Page MenuHomePhabricator

Investigation: Determine approach for DST support
Closed, ResolvedPublic

Description

NOTE: This is a joint engineering ticket, which will be collectively owned and assigned to all 3 team engineers: @MHorsey-WMF @cmelo @Daimona

Acceptance Criteria:

  • Determine approach for handling DST for cases when the organizer enables registration, and therefore:
    • Picks a time for the event within a certain timezone
    • Time must be displayed correctly, taking into account DST, for the date of the event

Event Timeline

ifried renamed this task from Determine approach for DST support to Investigation: Determine approach for DST support.Aug 11 2022, 4:41 PM
vyuen updated the task description. (Show Details)
vyuen added subscribers: MHorsey-WMF, cmelo.

Context

Right now, when an organizers enters the date&time of an event, we immediately convert it to UTC and store the UTC value in the database. This is the standard way of storing dates in MW and many other places, but it does not work very well for dates in the future (and MW, AFAIK, doesn't do that in many places). The main problem of storing UTC without the timezone is that if the timezone rules change for a given region, the UTC timestamp will no longer correspond to the actual time of the event.

As an example, let's say that you want to organize an event in Berlin starting on December 15 2022, 14:30. On that day Berlin will be UTC+1 according to the current (August 25) schedule, so the UTC timestamp saved in the database will be 13:30. Now let's say that in a month, the german government decides that Germany won't switch back to UTC+1 this year, and will remain on UTC+2 instead. If you then try to convert the UTC timestamp to local time again it will add two hours, resulting in 15:30, which is not the intended start time.

You can find more detailed explanations in the "resources" section at the bottom, but the gist of it is that storing UTC is not sufficient. At the same time, we do need to store a UTC timestamp for sorting events by start date or putting them on a calendar.

One important thing is that the official source for the "time zone rules" is the IANA time zone database, also known as Olson database (enwp article). This is used by countless programming languages and applications that deal with dates, and is what we'd be using as well.

Scope

We want to support the following:

  • When an organizer specifies a (future) date for an event, we will make sure that any conversion of that date to UTC will respect the timezone rules valid on that future date
  • The local time of an event should be immutable and it should be the ultimate source of truth.
  • It should be possible to show events happening in multiple timezones on the same page, so we need a uniform value for sorting (UTC)
  • If a government changes time zone rules for a country or region with sufficient notice, our application should account for that and adjust the calculations accordingly.

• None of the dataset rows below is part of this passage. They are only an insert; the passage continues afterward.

Lemma traffic_restartable vh vh' : restartable vh → message_traffic vh vh' → wf_names vh' →
  Forall (storable names) (vh_persist vh') → restartable vh'.
Proof.
  intros (Hp & Hm & Hl) [He Hq (calls & Ecalls & Hcalls)] Hw Hst.
  assert (∀ n x', vh_Queues vh' !! n = Some x' → ∃ x, vh_Queues vh !! n = Some x ∧ q_Props x = q_Props x') as Hback.
  { intros n x' Hx'. specialize (Hq n). rewrite Hx' in Hq. destruct (vh_Queues vh !! n) as [x|]; [|done].
    exists x. split; [done|]. by injection Hq. }
  destruct (note_message_calls calls (catalogue_now vh) Hcalls) as [Ne Nq].
  assert (catalogue_now vh' = foldr note (catalogue_now vh) calls) as Ec
    by (unfold catalogue_now, catalogue_of; by rewrite Ecalls, foldr_app).
  split; [|split; [|done]].
  - split; [done| |].
    + intros n x' (x & Hx & <-)%Hback. by apply (pl_queue _ Hp).
    + rewrite He. apply (pl_exchange _ Hp).
  - rewrite Ec. split.
    + intros n. rewrite Nq, (mr_queue _ _ Hm n). specialize (Hq n).
      destruct (vh_Queues vh !! n) as [x|], (vh_Queues vh' !! n) as [x'|]; try done. injection Hq as Hq.
      cbn. unfold stored_queue. by rewrite Hq.
    + intros n. rewrite Ne, He. apply (mr_exchange _ _ Hm).
    + intros n e x. rewrite He, Ne. intros Hn Hx.
      apply (bindings_stored_ext vh vh' e e x.2); [done| |by apply (mr_bindings _ _ Hm n)].
      intros k q _. unfold is_durable. specialize (Hq q).
      destruct (vh_Queues vh !! q), (vh_Queues vh' !! q); try done. injection Hq as ->. done.
Qed.

Lemma frame_traffic vh vh' : same_frame vh vh' → message_traffic vh vh'.
Proof.
  intros Hf. split; [apply (ss_exchanges _ _ (sf_shape _ _ Hf))| |apply Hf].
  intros n. pose proof (ss_queues _ _ (sf_shape _ _ Hf) n) as Hq.
  destruct (vh_Queues vh !! n), (vh_Queues vh' !! n); try done. cbn. f_equal. apply Hq.
Qed.

Lemma channels_traffic cs vh : message_traffic vh (set_ChannelDeliveries cs vh).
Proof. split; [done|done|by apply messages_only_refl]. Qed.

Lemma traffic_trans vh1 vh2 vh3 : message_traffic vh1 vh2 → message_traffic vh2 vh3 → message_traffic vh1 vh3.
Proof.
  intros [E1 Q1 P1] [E2 Q2 P2]. split; [congruence| |by eapply messages_only_trans].
  intros n. by rewrite Q2.
Qed.

Lemma Publish_traffic now fuel exchange key msg vh vh' r :
  wf_names vh → Publish now fuel exchange key msg vh = Ok (vh', r) → message_traffic vh vh' ∧ wf_names vh'.
Proof.
  intros Hw Hp. assert (same_frame vh vh') as Hf.
  { eapply (Publish_with_frame (Push now fuel)); [apply Push_frame|by eapply wf_named|exact Hp]. }
  split; [by apply frame_traffic|by eapply wf_names_frame].
Qed.

Lemma GetMessage_traffic now fuel n vh vh' msg :
  wf_names vh → GetMessage now fuel n vh = Ok (vh', msg) → message_traffic vh vh' ∧ wf_names vh'.
Proof.
  intros Hw Hg. assert (same_frame vh vh') as Hf by (eapply GetMessage_frame; [by eapply wf_named|exact Hg]).
  split; [by apply frame_traffic|by eapply wf_names_frame].
Qed.

Lemma HandleBasicAck_traffic key tag multiple vh :
  wf_names vh → let vh' := (HandleBasicAck key tag multiple vh).1 in message_traffic vh vh' ∧ wf_names vh'.
Proof.
  intros Hw. split; [|by apply HandleBasicAck_wf]. unfold HandleBasicAck, pop_unacked.
  destruct (popUnackedRecords _ _ _ _ _) as [[removed [ch|]]|e]; cbn [fst].
  - eapply traffic_trans; [apply channels_traffic|apply frame_traffic, ack_records_frame].
  - apply frame_traffic, ack_records_frame.
  - apply frame_traffic, same_frame_refl.
Qed.

(** ** Steps *)

(** What clients do to a vhost: with names, arguments and messages that can be
    stored, bindings without arguments, and fanout bindings without a key. *)
Inductive topology_step (vh : VHost) : VHost → Prop :=
| ts_declare_exchange name typ props :
    (∀ p, props = Some p → ep_Durable p = true →
       storable_name name ∧ ordinary name ∧ supported typ ∧ settles (ep_Arguments p)) →
    topology_step vh (CreateExchange name typ props vh).1
| ts_delete_exchange name : topology_step vh (deleteExchangeUnlocked name vh).1
| ts_declare_queue candidates name props connID :
    Forall storable_name candidates → name = "" ∨ storable_name name → settles (qp_Arguments props) →
    topology_step vh (CreateQueue candidates name (Some props) connID vh).1
| ts_delete_queue name : topology_step vh (deleteQueuebyNameUnlocked name vh).1
| ts_bind exchange queue key args connID :
    no_args args → json_text key = key →
    (∀ e, vh_Exchanges vh !! resolveExchangeAlias exchange = Some e → ex_Typ e = FANOUT → key = "") →
    topology_step vh (BindQueue exchange queue key args connID vh).1
| ts_unbind exchange queue key args connID :
    no_args args → topology_step vh (UnbindQueue exchange queue key args connID vh).1
| ts_messages vh' :
    message_traffic vh vh' → wf_names vh' → Forall (storable names) (vh_persist vh') → topology_step vh vh'.
Lemma exchange_snapshot_elem s : s ∈ JsonPersistence.LoadAllExchanges vhost d ↔
  ∃ n x, cat_exchanges (catalogue_now vh) !! n = Some x ∧ s = exchange_snapshot_of (n, x).
Proof.
  rewrite (LoadAllExchanges_implements names vhost Hnames d _ Himpl), list_elem_of_fmap. split.
  - intros ([n x] & -> & Hx%elem_of_map_to_list). by exists n, x.
  - intros (n & x & Hx & ->). exists (n, x). split; [done|by apply elem_of_map_to_list].
Qed.

(** An exchange in the catalogue is a durable one of the vhost. *)
Lemma catalogued_exchange n x : cat_exchanges (catalogue_now vh) !! n = Some x →
  ∃ e, vh_Exchanges vh !! n = Some e ∧ ep_Durable (ex_Props e) = true ∧ stored_exchange e = Some x.1 ∧
    bindings_stored vh e x.2.
Proof.
  destruct Hrestart as (Hp & Hm & _). intros Hx. pose proof (mr_exchange _ _ Hm n) as E. rewrite Hx in E.
  destruct (vh_Exchanges vh !! n) as [e|] eqn:He; [|done]. cbn in E. exists e. split; [done|].
  split; [|split; [done|by apply (mr_bindings _ _ Hm n)]].
  unfold stored_exchange in E. by destruct (ep_Durable (ex_Props e)).
Qed.

Lemma catalogued_queue n x : cat_queues (catalogue_now vh) !! n = Some x →
  ∃ q, vh_Queues vh !! n = Some q ∧ qp_Durable (q_Props q) = true ∧ stored_queue q = Some x.1.
Proof.
  destruct Hrestart as (Hp & Hm & _). intros Hx. pose proof (mr_queue _ _ Hm n) as E. rewrite Hx in E.
  destruct (vh_Queues vh !! n) as [q|] eqn:Hq; [|done]. cbn in E. exists q. split; [done|]. split; [|done].
  unfold stored_queue in E. by destruct (qp_Durable (q_Props q)).
Qed.

Lemma stored_exchange_inv e x : stored_exchange e = Some x →
  ∃ a, reread_args (ep_Arguments (ex_Props e)) = Some a ∧
    x = (json_text (ex_Typ e), with_exchange_args a (exchange_ToPersistence (ex_Props e))).
Proof.
  unfold stored_exchange. destruct (ep_Durable _); [|done]. intros (a & Ha & ->)%fmap_Some. by exists a.
Qed.

Lemma stored_queue_inv q x : stored_queue q = Some x →
  ∃ a, reread_args (qp_Arguments (q_Props q)) = Some a ∧ x = with_args a (queue_ToPersistence (q_Props q)).
Proof.
  unfold stored_queue. destruct (qp_Durable _); [|done]. intros (a & Ha & ->)%fmap_Some. by exists a.
Qed.

Lemma reread_key b b' : reread_binding b = Some b' →
  persistence.bd_RoutingKey b' = json_text (persistence.bd_RoutingKey b).
Proof. unfold reread_binding. intros (a & _ & E)%bind_Some. by injection E as <-. Qed.

Lemma snapshots_good : Forall good_snapshot (JsonPersistence.LoadAllExchanges vhost d).
Proof.
  apply Forall_forall. intros s (n & [[typ p] bs] & Hx & ->)%exchange_snapshot_elem.
  destruct (catalogued_exchange n _ Hx) as (e & He & Hd & Hs & [Hargs Hpairs]).
  destruct (exchange_is_settled names vhost d _ n _ Himpl Hx) as (_ & _ & Hset).
  destruct Hrestart as (Hp & _). destruct (pl_exchange _ _ Hp n e He) as [_ Hdur].
  destruct (Hdur Hd) as (_ & [Halias _] & Hsup & _).
  destruct (stored_exchange_inv e _ Hs) as (a & _ & E). injection E as -> _.
  cbn in Hset, Hargs, Hpairs. split; cbn; [done| | |].
  - by rewrite supported_text.
  - rewrite supported_text by done. intros Hf. apply Forall_forall. intros b Hb.
    destruct (proj1 (Hpairs (persistence.bd_RoutingKey b) (persistence.bd_QueueName b))) as [(l & x & Hl & Hx' & _) _].
    { apply list_elem_of_fmap. by exists b. }
    destruct (wn_binding _ _ (pl_names _ _ Hp) n e _ l He Hl) as [_ Hw]. rewrite Forall_forall in Hw.
    destruct (Hw x Hx') as [_ Hk]. by rewrite decide_True in Hk.
  - apply Forall_forall. intros b Hb. rewrite Forall_forall in Hargs, Hset. split; [by apply Hargs|].
    symmetry. by apply reread_key, Hset.
Qed.
End from_catalogue.

(** ** The vhost that is loaded *)

(** The durable queues, but those exclusive to a connection. *)
Definition survives (vh : VHost) (n : string) (q : Queue) : Prop :=
  vh_Queues vh !! n = Some q ∧ qp_Durable (q_Props q) = true ∧ qp_Exclusive (q_Props q) = false.

(** A queue after the restart: its properties as JSON keeps them, and the
    messages the store has for it, as many as its buffer holds. *)
Definition reloaded_queue (bufferSize : Z) (ms : list JsonMessageData) (q q' : Queue) : Prop :=
  qp_Durable (q_Props q') = true ∧ qp_Exclusive (q_Props q') = false ∧
  qp_AutoDelete (q_Props q') = qp_AutoDelete (q_Props q) ∧
  reread_args (qp_Arguments (q_Props q)) = Some (qp_Arguments (q_Props q')) ∧
  contents q' = take (Z.to_nat bufferSize) (FromPersistence ∘ JsonPersistence.loaded_message <$> ms).

(** An exchange after the restart: a binding to each queue that survives. *)
Definition reloaded_exchange (vh : VHost) (e e' : Exchange) : Prop :=
  ex_Typ e' = ex_Typ e ∧ ep_Durable (ex_Props e') = true ∧
  ep_AutoDelete (ex_Props e') = ep_AutoDelete (ex_Props e) ∧
  reread_args (ep_Arguments (ex_Props e)) = Some (ep_Arguments (ex_Props e')) ∧
  ∀ k q, bound_to e' k q ↔ bound_to e k q ∧ ∃ x, survives vh q x.

Lemma queue_of_contents bufferSize s :
  contents (queue_of bufferSize s) =
  take (Z.to_nat bufferSize) (FromPersistence <$> persistence.qs_Messages s).
Proof.
  unfold contents, queue_of. rewrite decide_False; [by rewrite refilled_messages, Nat.sub_0_r|].
  rewrite (proj2 (refilled_settings _ _)). cbn. lia.
Qed.
(* ===== verification/Lost.v ===== *)
(** * What does not survive a restart

    Cases outside [durable_topology_survives_restart] (Reload), and what the
    queues and messages it gives back have lost. *)

From stdpp Require Import base list gmap strings.
From Stdlib Require Import ZArith Lia.
From S2P Require Import Prelude Bytes Paths Values Properties Methods Args Queue Deliveries Consumers Json VHost.
From S2P Require Import Store Lifecycle Routing Declare Expiry Publish Recovery Catalogue Restart Reload.

Local Open Scope Z_scope.
Local Open Scope string_scope.
Local Open Scope list_scope.

Section lost.
Context `{Runtime, JsonReader, Sha256}.

(** No queue has a length limit or priorities after a restart, whatever
    [x-max-length] and [x-max-priority] say in its arguments. *)
Lemma restart_forgets_limits vhost bufferSize maxPriority dlx ttl qll d vh :
  NewVhost vhost bufferSize maxPriority dlx ttl qll d = Ok vh →
  ∀ n q, vh_Queues vh !! n = Some q → q_maxLength q = 0 ∧ q_maxPriority q = 0.
Proof.
  intros Hv n q Hq. destruct (NewVhost_loading vhost bufferSize maxPriority dlx ttl qll d) as (vh0 & Hv0 & Hld).
  assert (vh0 = vh) as -> by congruence. by apply (ld_queues vh Hld n).
Qed.

(** A stored message has no time of arrival, so in a queue with a time to live
    it expires as soon as it is looked at, when the clock is past the time to
    live counted from 1970. *)
Lemma recovered_message_expires m args now ttlMs :
  persistence.mp_Expiration (jm_Properties m) = "" → parseTTLArgument out_of_range_int args = (ttlMs, true) →
  0 <= ttlMs * Millisecond <= now → now < 2 ^ 63 →
  CheckExpiration out_of_range_int (FromPersistence (JsonPersistence.loaded_message m)) args now = Expired true.
Proof.
  intros He Ht Hnow Hmax. unfold CheckExpiration. cbn. rewrite He, Ht, decide_True by done. cbv zeta.
  do 2 f_equal. apply bool_decide_true. unfold Since. rewrite Z.sub_0_r, Z.min_r, Z.max_r by lia.
  unfold Millisecond in *. rewrite Z.quot_div_nonneg by lia. apply Z.div_le_lower_bound; lia.
Qed.

(** What a saved message comes back with: its properties, but for an absent
    timestamp, which becomes 1970; no time of arrival, exchange or routing key. *)
Lemma saved_message_comes_back m :
  FromPersistence (JsonPersistence.loaded_message (message_data m)) =
  MkMessage (m_ID m) 0 (m_Body m)
    (set_Timestamp (if IsZero (Timestamp (m_Properties m)) then 0 else (Timestamp (m_Properties m)).1, 0)
       (let '(MkProps a0 a1 a2 a3 a4 a5 a6 a7 a8 a9 a10 a11 a12 _) := m_Properties m in
        MkProps a0 a1 a2 a3 a4 a5 a6 a7 a8 a9 a10 a11 a12 "")) "" "".
Proof. by destruct m as [? ? ? [] ? ?]. Qed.

(** The directory of all virtual hosts passes the check made before a
    directory is removed; no directory that [encodeName] names is it. *)
Lemma vhosts_dir_passes_check : JsonPersistence.checkVHostDir "." = true.
Proof. by vm_compute. Qed.
Lemma vhost_dirs_pass_check name : JsonPersistence.checkVHostDir (encodeName name) = true.
Proof.
  unfold JsonPersistence.checkVHostDir. apply bool_decide_true.
  assert (Hs : Forall (λ c, c ≠ 46 ∧ c ≠ 47) (char_codes (encodeName name)) ∧ char_codes (encodeName name) ≠ []).
  { destruct (encodeName_chars name) as [[-> _]|[-> _]]; (split; [constructor; [done|]|done]).
    - eapply Forall_impl; [apply base32_name_safe|]. unfold safe_char. lia.
    - eapply Forall_impl; [apply hex_encode_safe, sha256_bytes|]. unfold safe_char. lia. }
  destruct Hs as [Hs Hne]. split; [|split]; intros E.
  - by rewrite E in Hne.
  - rewrite E in Hs. by apply Forall_inv in Hs as [? _].
  - rewrite Forall_forall in Hs. by apply Hs in E as [_ ?].
Qed.
End lost.

(** ** Examples *)

Section sample.
#[local] Existing Instance sample_runtime.
#[local] Existing Instance sample_reader.
#[local] Existing Instance sample_sha256.

Definition restarted_from (d : disk) : VHost :=
  match NewVhost "/" 100 10 true true true d with
  | Ok vh => vh
  | Err _ => topology_0
  end.
Definition left_on_disk (vh : VHost) (d : disk) : disk := stored "/" (vh_persist vh) d.
Definition restarted (vh : VHost) : VHost := restarted_from (left_on_disk vh (MkDisk None ∅)).

Definition bound_list (n : string) (vh : VHost) : list (string * list string) :=
  match vh_Exchanges vh !! n with
  | Some e => map (λ kbs : string * list Binding, (kbs.1, map b_Queue kbs.2)) (map_to_list (ex_Bindings e))
  | None => []
  end.

Definition durable_queue : QueueProperties := MkQueueProps false true false false None.
Definition durable_exchange (internal : bool) : ExchangeProperties :=
  MkExchangeProps false true false internal false None.

(** A durable queue, bound to the default exchange under its name and to a
    predeclared exchange. *)
Definition predeclared_bindings : VHost :=
  (BindQueue "amq.topic" "orders" "orders.#" None "conn-1"
    (BindQueue DEFAULT_EXCHANGE "orders" "orders" None INTERNAL_CONN_ID
      (CreateQueue [] "orders" (Some durable_queue) "conn-1" topology_0).1).1).1.

(** The queue comes back with neither binding. *)
Lemma restart_forgets_predeclared_bindings :
  bound_list DEFAULT_EXCHANGE predeclared_bindings = [("orders", ["orders"])] ∧
  bound_list "amq.topic" predeclared_bindings = [("orders.#", ["orders"])] ∧
  is_durable (restarted predeclared_bindings) "orders" = true ∧
  bound_list DEFAULT_EXCHANGE (restarted predeclared_bindings) = [] ∧
  bound_list "amq.topic" (restarted predeclared_bindings) = [].
Proof. by vm_compute. Qed.

Definition internal_exchange : VHost :=
  (CreateExchange "audit" DIRECT (Some (durable_exchange true)) topology_0).1.

(** An internal exchange takes publishes from clients after a restart. *)
Lemma restart_forgets_internal :
  (ep_Internal ∘ ex_Props <$> vh_Exchanges internal_exchange !! "audit") = Some true ∧
  (ep_Internal ∘ ex_Props <$> vh_Exchanges (restarted internal_exchange) !! "audit") = Some false.
Proof. by vm_compute. Qed.

(** A queue bound twice to a fanout exchange with a routing key, and unbound
    once. *)
Definition fanout_bound_once : VHost :=
  let bind := fun vh => (BindQueue "news" "orders" "any" None "conn-1" vh).1 in
  (UnbindQueue "news" "orders" "any" None "conn-1"
    (bind (bind (CreateQueue [] "orders" (Some durable_queue) "conn-1"
      (CreateExchange "news" FANOUT (Some (durable_exchange false)) topology_0).1).1))).1.

(** The binding that is left is not in the file. *)
Lemma restart_forgets_fanout_binding :
  bound_list "news" fanout_bound_once = [("", ["orders"])] ∧ bound_list "news" (restarted fanout_bound_once) = [].
Proof. by vm_compute. Qed.

(** An exclusive durable queue with a message, whose connection is still open
    when the broker stops. *)
Definition exclusive_left : VHost :=
  persist (VHost.SaveMessage "orders" (MkMessage "m-1" 0 [] empty_props "" "orders"))
    (CreateQueue [] "orders" (Some (MkQueueProps false true false true None)) "conn-1" topology_0).1.

(** It is gone after the restart, but its file is not: a queue declared with its
    name has the message at the next restart. *)
Definition disk_left : disk := left_on_disk exclusive_left (MkDisk None ∅).
Definition redeclared : VHost :=
  (CreateQueue [] "orders" (Some durable_queue) "conn-2" (restarted_from disk_left)).1.

Lemma exclusive_messages_return :
  vh_Queues (restarted exclusive_left) !! "orders" = None ∧
  (contents <$> vh_Queues redeclared !! "orders") = Some [] ∧
  (length ∘ contents <$> vh_Queues (restarted_from (left_on_disk redeclared disk_left)) !! "orders") = Some 1%nat.
Proof. by vm_compute. Qed.
End sample.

There are also a couple situations that we chose not to support explicitly (i.e., support for these is best effort and not guaranteed):

  • Leap seconds, because we don't need high accuracy at the moment
  • Time zone rules changing with very short notice (e.g., a government deciding that a country will no longer observe DST the day before DST should have started)
  • Events starting at a time that either does not exist or is repeated twice, i.e., in events that happen exactly when DST begins or ends

Implementation

Note: we still need to hash out some details, but we agreed that the implementation will be roughly as explained below. Also, for simplicity I'm only talking about start dates, but everything below should also be done for end dates.

First, we will update our schema so that it stores the following information:

  • Local time of the event (e.g., 20221215143000)
  • Time zone for that local time (e.g., Europe/Berlin)
  • UTC time of the event (e.g., 20221215133000)
  • Version of the time zone db that was used to compute the UTC timestamp (e.g., 2022c)

When the organizer creates the event, they will enter the local time and the time zone. The extension will then compute the corresponding UTC timestamp and save everything into the database fields listed above.

When we need to display the event time to someone, we will just grab the local time from the DB, format it according to the user preferences and output it.

When we need to sort events by date, or put them in a calendar, we use the UTC timestamp to determine the ordering.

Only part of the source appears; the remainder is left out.